BQ Prime has done very good interview with Dr Chava about CDMO space in general.
Pharma companies are freezing their partnerships in the next two months. If that is the case, pharma companies would like to partner with companies with high governance and quality track records and invest ahead of time to build the required capacities. PPL tick all the boxes, so this shall bode well for them.
PPL also hinted that they see increasing customer action for their phase 3 molecule.
Divis also said the same thing.
Syngene made a huge investment in its biologics manufacturing facilities first. Once they were ready, then Zoetis signed ten years deal with $500 million with them.
Suven also said the same thing. Syngene said the same something a few quarters back after work started recovering from Covid.

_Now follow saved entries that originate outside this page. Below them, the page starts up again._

(** * IPL playoff predictor: rating model, Monte Carlo simulator, analyzer

    A shallow embedding of [elo_calculator.py], [simulator.py] and
    [analyzer.py], and the properties of the specification proved (or
    refuted) on it.

    Numbers.  Python integers are [Z].  The values read from the input
    records and the values the simulator sorts on (net run rate, random
    draws) are exact rationals [Q], so that the simulator computes; the
    rating model, whose win probability needs [10 ** x], is over the real
    numbers [R].  Python's binary floating point is idealised by these exact
    numbers: no rounding and no NaN is modelled.  The one error that the
    floating-point arithmetic of the code can raise, the [OverflowError] of
    [10 ** x], is modelled by the range of the numbers; the theorems that a
    rounding of the code would break are stated with the bounds, or on the
    integer counts, for which they hold for the code. *)

From Stdlib Require Import ZArith QArith Qround Reals Lra Lia.
From Stdlib Require Import Sorting.Permutation Sorting.Sorted.
From stdpp Require Import base option list gmap strings.

Local Open Scope Z_scope.

(** ** Data model *)

(** One entry of [current_standings.json]. *)
Record TeamStanding := mkStanding {
  team : string;
  played : Z;
  wins : Z;
  losses : Z;
  points : Z;
  nrr : Q
}.

(** One entry of [schedule.json]. *)
Record Fixture := mkFixture {
  homeTeam : string;
  awayTeam : string
}.

(** One entry of [form_factor.json]; a result is the string "W", "L" or "N". *)
Record FormRecord := mkForm {
  form_teamId : string;
  recentForm : list string
}.

(** One entry of [home_away_stats.json]. *)
Record HomeAwaySplit := mkSplit {
  split_teamId : string;
  homeWinRate : Q;
  awayWinRate : Q
}.

#[global] Instance Fixture_eq_dec : EqDecision Fixture.
Proof. solve_decision. Defined.

(** ** elo_calculator.py *)

(** [weights] of [_calculate_form_bonus]: the most recent match first. *)
Definition weights : list R := [1; 0.8; 0.6; 0.4; 0.2]%R.

(** The search loop of [_calculate_form_bonus]: the first record of the
    team, [None] when there is none. *)
Fixpoint find_form (form_factor : list FormRecord) (team_id : string)
  : option (list string) :=
  match form_factor with
  | [] => None
  | f :: rest =>
      if String.eqb (form_teamId f) team_id then Some (recentForm f)
      else find_form rest team_id
  end.

(** The accumulation loop [for i, result in enumerate(form)], which stops
    when [i >= len(weights)].  [ws] is [weights[i:]]. *)
Fixpoint form_bonus_loop (form : list string) (ws : list R) (form_bonus : R) : R :=
  match form, ws with
  | result :: form', w :: ws' =>
      form_bonus_loop form' ws'
        (if String.eqb result "W" then form_bonus + 10 * w
         else if String.eqb result "L" then form_bonus - 5 * w
         else form_bonus)%R
  | _, _ => form_bonus
  end.

Definition _calculate_form_bonus (form_factor : list FormRecord) (team_id : string) : R :=
  match find_form form_factor team_id with
  | None => 0%R
  | Some [] => 0%R
  | Some form => form_bonus_loop form weights 0%R
  end.

(** [ratings[k] += v]: a [KeyError] ([None]) when [k] is not a key. *)
Definition dict_iadd (ratings : gmap string R) (k : string) (v : R)
  : option (gmap string R) :=
  match ratings !! k with
  | Some r => Some (<[k := (r + v)%R]> ratings)
  | None => None
  end.

(** The body of the second loop of [_initialize_elo_ratings]. *)
Definition adjust_rating (form_factor : list FormRecord) (t : TeamStanding)
    (ratings : gmap string R) : option (gmap string R) :=
  ratings ← dict_iadd ratings (team t) (IZR (points t) * 15)%R;
  ratings ← dict_iadd ratings (team t) (Q2R (nrr t) * 50)%R;
  ratings ← dict_iadd ratings (team t) (_calculate_form_bonus form_factor (team t));
  if 0 <? played t
  then dict_iadd ratings (team t) ((IZR (wins t) / IZR (played t) - 0.5) * 100)%R
  else Some ratings.

Fixpoint adjust_ratings (form_factor : list FormRecord) (standings : list TeamStanding)
    (ratings : gmap string R) : option (gmap string R) :=
  match standings with
  | [] => Some ratings
  | t :: rest =>
      ratings ← adjust_rating form_factor t ratings;
      adjust_ratings form_factor rest ratings
  end.

(** [team_ids] is the set of the identifiers of the standings; every one of
    them starts at 1500. *)
Definition _initialize_elo_ratings (standings : list TeamStanding)
    (form_factor : list FormRecord) : option (gmap string R) :=
  let team_ids : gset string := list_to_set (map team standings) in
  let ratings : gmap string R := gset_to_gmap 1500%R team_ids in
  adjust_ratings form_factor standings ratings.

Definition get_team_rating (ratings : gmap string R) (team_id : string) : R :=
  default 1500%R (ratings !! team_id).

(** The loop of [calculate_win_probability] over [home_away_stats]:
    [home_advantage] stays [0] when the home team has no record. *)
Fixpoint find_home_advantage (home_away_stats : list HomeAwaySplit)
    (home_team : string) : R :=
  match home_away_stats with
  | [] => 0%R
  | s :: rest =>
      if String.eqb (split_teamId s) home_team
      then ((Q2R (homeWinRate s) - 0.5) * 100)%R
      else find_home_advantage rest home_team
  end.

(** The value that [calculate_win_probability] returns, with exact
    numbers.  The call itself, which raises when [10 ** x] overflows, is
    [calculate_win_probability_call] below. *)
Definition calculate_win_probability (ratings : gmap string R)
    (home_away_stats : list HomeAwaySplit) (home_team away_team : string) : R :=
  let home_rating := get_team_rating ratings home_team in
  let away_rating := get_team_rating ratings away_team in
  let home_advantage := find_home_advantage home_away_stats home_team in
  let adjusted_home_rating := (home_rating + Rmax 30 home_advantage)%R in
  (1 / (1 + Rpower 10 ((away_rating - adjusted_home_rating) / 400)))%R.

(** The two ratings [update_ratings] computes when its call of
    [calculate_win_probability] returns: [new_home_rating] and
    [new_away_rating], with exact numbers. *)
Definition new_ratings (ratings : gmap string R)
    (home_away_stats : list HomeAwaySplit) (home_team away_team : string)
    (home_team_won : bool) (k_factor : R) : R * R :=
  let home_rating := get_team_rating ratings home_team in
  let away_rating := get_team_rating ratings away_team in
  let expected_home :=
    calculate_win_probability ratings home_away_stats home_team away_team in
  let expected_away := (1 - expected_home)%R in
  let actual_home := (if home_team_won then 1 else 0)%R in
  let actual_away := (1 - actual_home)%R in
  let new_home_rating := (home_rating + k_factor * (actual_home - expected_home))%R in
  let new_away_rating := (away_rating + k_factor * (actual_away - expected_away))%R in
  (new_home_rating, new_away_rating).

Dr Chava suggested that pharma companies would like to partner with companies with spare capacities. Earlier, having a spare capacity was difficult as companies tried to make the most of their capacities. In the CDMO world, spare capacity is an advantage. Also, CDMO players need to build capacities as well as enhance capabilities to stay relevant in the market. From planning to getting becoming a commercial takes anything between 3 to 5 years. Companies which have their molecule in phase 3 want to have spare capacities as they do not want to end up in a position to relook at the supply chain.
PPL’s current Capex seems to the in line with this IMO. The capacities they are building will become operational and QA validations after 2/3 years down the line, possibly more for some areas. However, the willingness to invest even when they are going through a tough phase will give clients lots of confidence when selecting PPL for CDMO players.